I've never been one for parades personally because that's just too much noise and too many people, and it's hot. I don't need a parade but I love and support them for everything they are. I celebrate Pride by living my authentic life. I celebrate by educating myself on queer history. I celebrate by supporting queer artists, whether that's buying something from a gay person's Etsy account or tipping a drag queen. I celebrate by donating money to various organizations (this year I'm looking into "Chicago Black Gay Men's Caucus" and "Black and Pink"). Pride is something that can be celebrated any of the 12 months; however, I do think that maybe during June there is a little something extra in the air.

**I may also occasionally ask my straight friends to buy me an iced coffee.**

Brandon D.

Pride is the time to bring out the energy that you kept hidden inside you for so long. Pride should not only be celebrated one month out of the year but every month of the year. Growing up in Tulsa, Oklahoma in a conservative religious household was difficult to say the least. I had to always hide part of myself to my friends and family. I was finally brave enough to come out by the end of high school and fully out by the beginning of college. Though it was not easy, I felt like ever since then, I have been trying to celebrate pride as much as possible. I am unapologetically myself 24/7.

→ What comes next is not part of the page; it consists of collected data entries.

(* ===== verification/Ext2Inv.v ===== *)
(** * The invariant of the ext2 driver

    [fs_inv]: the block cache is write-through (every cached block, but for
    one that holds the superblock, which is written past the cache, is what
    the device holds), and the free counts of the superblock are the sums of
    the free counts of the group descriptors.  Every operation keeps it, when
    it returns and when it raises one of the errors a path can cause. *)

From Stdlib Require Import ZArith Lia.
From stdpp Require Import base list gmap numbers strings.
From S2P Require Import Prelude Bytes Pystr Vfs Tmpfs Ext2.

Local Open Scope Z_scope.

(** The errors a caller provokes by a path, and recovers from. *)
Definition benign (e : exn) : Prop :=
  e = FileNotFoundError \/ e = NotADirectoryError \/ e = IsADirectoryError \/ e = FileExistsError.

(** ** What the driver needs of a device *)

Class DevLaws (D : Type) `{BlockDev D} : Type := {
  dev_wf : D -> Prop;
  sector : D -> Z -> bytes;
  read_sector_law l d r d' : dev_wf d -> read_sector l d = (r, d') ->
    match r with
    | Ok b => dev_wf d' /\ b = sector d l /\ len b = SECTOR_SIZE /\ forall l', sector d' l' = sector d l'
    | Err e => ~ benign e
    end;
  write_sector_law l b d r d' : dev_wf d -> write_sector l b d = (r, d') ->
    match r with
    | Ok _ => dev_wf d' /\ len b = SECTOR_SIZE /\ sector d' l = b /\
              forall l', l' <> l -> sector d' l' = sector d l'
    | Err e => ~ benign e
    end;
}.

Lemma not_benign_cases : ~ benign IndexError /\ ~ benign ValueError /\ ~ benign StructError /\
  ~ benign RuntimeError /\ ~ benign ZeroDivisionError /\ ~ benign OSError /\ ~ benign UnicodeError /\
  ~ benign NotImplementedError.
Proof. unfold benign. split_and!; intros [?|[?|[?|?]]]; discriminate. Qed.

(** The file-backed device. *)
Definition file_wf (d : FileBlockDevice) : Prop := len (f_image d) = f_num_sectors d * SECTOR_SIZE.
Definition file_sector (d : FileBlockDevice) (l : Z) : bytes :=
  if (l <? 0) || (f_num_sectors d <=? l) then []
  else slice (f_image d) (l * SECTOR_SIZE) (l * SECTOR_SIZE + SECTOR_SIZE).

Lemma slice_assign_other (img v : bytes) i j a b :
  0 <= i -> i <= j -> j <= len img -> len v = j - i -> 0 <= a -> a <= b -> b <= len img -> b <= i \/ j <= a ->
  slice (slice_assign img i j v) a b = slice img a b.
Proof.
  intros Hi Hij Hj Hv Ha Hab Hb Hd.
  assert (Hl : len (slice_assign img i j v) = len img) by (rewrite len_slice_assign by lia; lia).
  rewrite !slice_inside by lia. rewrite slice_assign_inside by lia.
  apply list_eq. intros k. unfold len in *.
  destruct (decide (k < Z.to_nat (b - a))%nat) as [Hk|Hk].
  2:{ rewrite !lookup_take_ge by lia. done. }
  rewrite !lookup_take_lt, !lookup_drop by lia. destruct Hd as [Hd|Hd].
  - rewrite lookup_app_l by (rewrite length_take; lia). by rewrite lookup_take_lt by lia.
  - rewrite lookup_app_r by (rewrite length_take; lia).
    rewrite lookup_app_r by (rewrite length_take; lia).
    rewrite lookup_drop. f_equal. rewrite length_take. lia.
Qed.

#[global] Instance file_dev_laws : DevLaws FileBlockDevice.
Proof.
  refine {| dev_wf := file_wf; sector := file_sector |}.
  - intros l d r d' Hw. simpl. unfold file_read_sector, bind, get, file_sector.
    destruct ((l <? 0) || (f_num_sectors d <=? l)) eqn:E.
    + intros [= <- <-]. apply not_benign_cases.
    + intros [= <- <-]. split_and!; [done..| |done]. unfold file_wf, SECTOR_SIZE in *.
      rewrite len_slice; lia.
  - intros l b d r d' Hw. simpl. unfold file_write_sector, bind, get, file_sector, modify.
    destruct (Z.eqb_spec (len b) SECTOR_SIZE) as [Hb|]; simpl; [|intros [= <- <-]; apply not_benign_cases].
    destruct ((l <? 0) || (f_num_sectors d <=? l)) eqn:E; [intros [= <- <-]; apply not_benign_cases|].
    intros [= <- <-]. unfold file_wf, SECTOR_SIZE in *. simpl.
    assert (Hl : len (slice_assign (f_image d) (l * 512) (l * 512 + 512) b) = len (f_image d)).
    { rewrite len_slice_assign by lia. lia. }
    split_and!; [lia|done| |].
    + rewrite E. apply slice_slice_assign; lia.
    + intros l' Hne. destruct ((l' <? 0) || (f_num_sectors d <=? l')) eqn:E'; [done|].
      apply slice_assign_other; lia.
Defined.

(** ** The invariant *)

Section inv.
Context {D : Type} `{DevLaws D}.
Abbreviation fs := (Ext2FS D).

(** The bytes the device holds for block [b]. *)
Definition disk_block (spb : Z) (d : D) (b : Z) : bytes :=
  concat (map (fun i => sector d (b * spb + i)) (range spb)).

(** Block [b] holds a sector of the superblock. *)
Definition holds_sb (spb b : Z) : Prop := exists i, 0 <= i < spb /\ (b * spb + i = 2 \/ b * spb + i = 3).

Definition group_fb (d : bytes) : Z := match bgd_parse d with Ok g => g_fb g | Err _ => 0 end.
Definition group_fi (d : bytes) : Z := match bgd_parse d with Ok g => g_fi g | Err _ => 0 end.
Definition sum (l : list Z) : Z := foldr Z.add 0 l.
(** ** The programs use the loop through its methods only *)

Lemma ul_inside d : uses_loop (inside d).
Proof. exact (ul_user (fun u : mem => (u.1, u.2 + d))). Qed.
Lemma ul_upd_lock g : uses_loop (upd_lock (Coro := prog) fst put_lk g).
Proof. exact (ul_user (fun u : mem => put_lk (g u.1) u)). Qed.
Lemma ul_entered hold p : uses_loop (entered hold p).
Proof. destruct p; repeat constructor; auto using ul_inside. Qed.
Lemma ul_await f exc : uses_loop (await_outcome (Coro := prog) (U := mem) f exc).
Proof. destruct exc; repeat constructor. Qed.
Lemma ul_wake l : uses_loop (wake_first (Coro := prog) (U := mem) l).
Proof.
  induction l as [|f l IH]; simpl; [constructor|]. apply ul_bind; [constructor|]. intros x. case_match; [exact IH|].
  apply ul_bind; [apply ul_set_result|intros ?; apply ul_ret].
Qed.

Lemma ul_run_prog c exc : uses_loop (run_prog c exc).
Proof.
  destruct c as [[|d] hold|f hold|[|n]|]; simpl; try by repeat constructor.
  - apply ul_bind; [|apply ul_entered]. apply ul_bind; [constructor|]. intros u. case_match.
    + apply ul_bind; [apply ul_upd_lock|]. repeat constructor.
    + apply ul_bind; [apply ul_create_future|]. intros f. apply ul_bind; [apply ul_upd_lock|]. repeat constructor.
  - apply ul_try; [|repeat constructor]. apply ul_bind; [|apply ul_entered]. apply ul_bind; [apply ul_await|].
    intros [v|e]; [apply ul_bind; [apply ul_upd_lock|repeat constructor]|].
    destruct e; try constructor; [apply ul_upd_lock|constructor].
  - apply ul_bind; [apply ul_inside|]. intros ?. apply ul_try; [|repeat constructor].
    apply ul_bind; [|repeat constructor]. apply ul_bind; [constructor|]. intros u. case_match; [constructor|].
    apply ul_bind; [apply ul_upd_lock|]. intros ?. apply ul_bind; [apply ul_wake|]. intros [f|]; [apply ul_upd_lock|constructor].
Qed.

(** ** Witnesses *)

(** A future with two callbacks. *)
Lemma future_set_result_witness :
  exists (s' : lkloop) x, l_futures s' !! 0 = Some x /\ f_result x = VInt 5 /\ length (l_ready s') = 2%nat.
Proof.
  set (s := snd ((create_future ;;; add_done_callback 0 (FnUser 1) ;;; add_done_callback 0 (FnUser 2)) lk_start)).
  destruct (future_set_result s 0 (mkFuture PENDING VNone None [FnUser 1; FnUser 2]) (VInt 5) (VInt 6))
    as (s' & hs & _ & Hx & Hr & Hall & _); [reflexivity..|].
  exists s'. eexists. split; [exact Hx|]. split; [reflexivity|]. rewrite Hr. simpl. by apply Forall2_length in Hall.
Defined.

(** A future completed before two lock users run a turn. *)
Definition two_users : lkloop :=
  snd ((create_future ;;; set_result 0 (VInt 5) ;;; create_task (PStart 0 1) ;;; create_task (PStart 0 5) ;;;
        call_at 7 (FnUser 1) None ;;; call_at 3 (FnUser 2) None) lk_start).

Lemma two_users_ids : ids_ok two_users.
Proof.
  intros f [x Hx]. change (l_next two_users) with 7. unfold two_users in Hx. vm_compute in Hx.
  destruct f as [|p|p]; [lia| |done]. repeat (destruct p as [p|p|]; try done); lia.
Qed.
Lemma keeps_call_soon w fl g a : plain_fn g -> keeps (sinv w fl) (call_soon (Coro := Coro) (U := kern) g a).
Proof.
  intros Hg s r s' Hi [= _ <-]. refine (sinv_add_handle w fl fl g a [l_next s] s _ _ _ _ _ Hi); auto.
  - by split_and!.
  - by intros n ->.
Qed.
Lemma keeps_call_at w fl t g a : plain_fn g -> keeps (sinv w fl) (call_at (Coro := Coro) (U := kern) t g a).
Proof.
  intros Hg s r s' Hi [= _ <-]. refine (sinv_add_handle w fl fl g a [] s _ _ _ _ _ Hi); auto.
  - split_and!; try done. simpl. by rewrite app_nil_r.
  - by intros n ->.
Qed.

(** The loop of [_schedule_callbacks]. *)
Lemma sinv_call_all w f cs s r s' :
  sinv w (map (fun g => (g, f)) cs) s ->
  for_each cs (fun g => let! _ := call_soon g (Some f) in ret tt) s = (r, s') -> sinv w [] s'.
Proof.
  revert s. induction cs as [|g cs IH]; intros s Hi; [by intros [= _ <-]|].
  intros E. refine (IH (snd (call_soon g (Some f) s)) _ E).
  refine (sinv_add_handle w _ _ g (Some f) [l_next s] s _ _ _ _ _ Hi).
  - by split_and!.
  - intros n f' Hin. apply elem_of_cons. by right.
  - intros n ->. exists f. split; [done|]. apply (iv_fl _ _ _ Hi). apply elem_of_cons. by left.
  - intros n f' [[= <- <-]|Hin]%elem_of_cons; [by right|by left].
Qed.

(** Replacing a future.  [fl'] has the callbacks taken from it. *)
Lemma sinv_put w f x y cs s :
  l_futures s !! f = Some x ->
  (forall n, FnUser n ∈ f_callbacks y -> FnUser n ∈ f_callbacks x) ->
  (done x = true -> done y = true) ->
  (done y = false -> forall n, FnUser n ∈ f_callbacks x -> FnUser n ∈ f_callbacks y) ->
  (done y = true -> done x = false -> cs = f_callbacks x) ->
  (forall n, FnUser n ∈ cs -> done y = true /\ FnUser n ∈ f_callbacks x) ->
  sinv w [] s -> sinv w (map (fun g => (g, f)) cs) (set_futures (<[f := y]> (l_futures s)) s).
Proof.
  intros Hx Hsub Hd Hkeep Hcs Hfl [H1 H2 H3 H4 H5 H6 H7 H8 H9].
  set (s' := set_futures _ s).
  assert (forall f, is_done s f -> is_done s' f) as Hdone.
  { intros f' (z & Hz & Hdz). unfold is_done. simpl. destruct (decide (f' = f)) as [->|Hne].
    - rewrite lookup_insert_eq. exists y. split; [done|]. apply Hd. congruence.
    - rewrite lookup_insert_ne by done. by exists z. }
  assert (forall pid, finish_due s [] pid -> finish_due s' (map (fun g => (g, f)) cs) pid) as Hdue.
  { intros pid [(h & Hr & Hh)|(n & f' & Hin & _)]; [left; by exists h|by apply not_elem_of_nil in Hin]. }
  split; try done.
  - intros f' [z Hz]. simpl in Hz. apply lookup_insert_Some in Hz as [[<- _]|[_ Hz]]; apply H1; eauto.
  - intros f' z n. simpl. intros [[<- <-]|[_ Hz]]%lookup_insert_Some Hin.
    + apply (H3 f x n Hx). auto.
    + exact (H3 f' z n Hz Hin).
  - intros h z n Hz Hn. destruct (H4 h z n Hz Hn) as (f' & -> & ? & ?). exists f'. auto.
  - intros n f' (g & [= <- ->] & Hin)%list_elem_of_fmap. destruct (Hfl n Hin) as [Hy Hin']. split.
    + exists y. simpl. by rewrite lookup_insert_eq.
    + exact (H3 f x n Hx Hin').
  - intros pid p Hp. destruct (H7 pid p Hp) as (? & ? & z & Hz & Hdz). split; [done|]. split; [done|].
    simpl. destruct (decide (p_task p = f)) as [Heq|Hne].
    + rewrite Heq, lookup_insert_eq. exists y. split; [done|]. rewrite Heq, Hx in Hz. injection Hz as <-.
      destruct (done x) eqn:Edx.
      * rewrite Hd by done. destruct Hdz; auto.
      * destruct Hdz as [Hr (n & Hin & Hn)]. destruct (done y) eqn:Edy; [|by eauto].
        right. right. exists n, f. split; [|done]. rewrite Hcs by done. apply list_elem_of_fmap. by exists (FnUser n).
    + rewrite lookup_insert_ne by done. exists z. split; [done|]. destruct (done z); [|done]. destruct Hdz; auto.
Qed.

This past year was definitely hard, not just for me but for everyone. Although we (as in the gay community) celebrate hard and go hard, we were able to take a pause and put others before ourselves. At this moment, I was so proud of our community. We were able to put public safety before our own desires. The pandemic reinvigorated my love for the community and how we look out for others.

How does one celebrate pride? Does it mean going to the parade and going out partying all weekend like most people do? This is a hard one. I definitely enjoy them, but it could be repetitive. I often like to celebrate with my partner and my friends by gathering at a house and having our own celebration. We tend to reminisce about each of our coming out stories, the good and bad, and really embrace each other.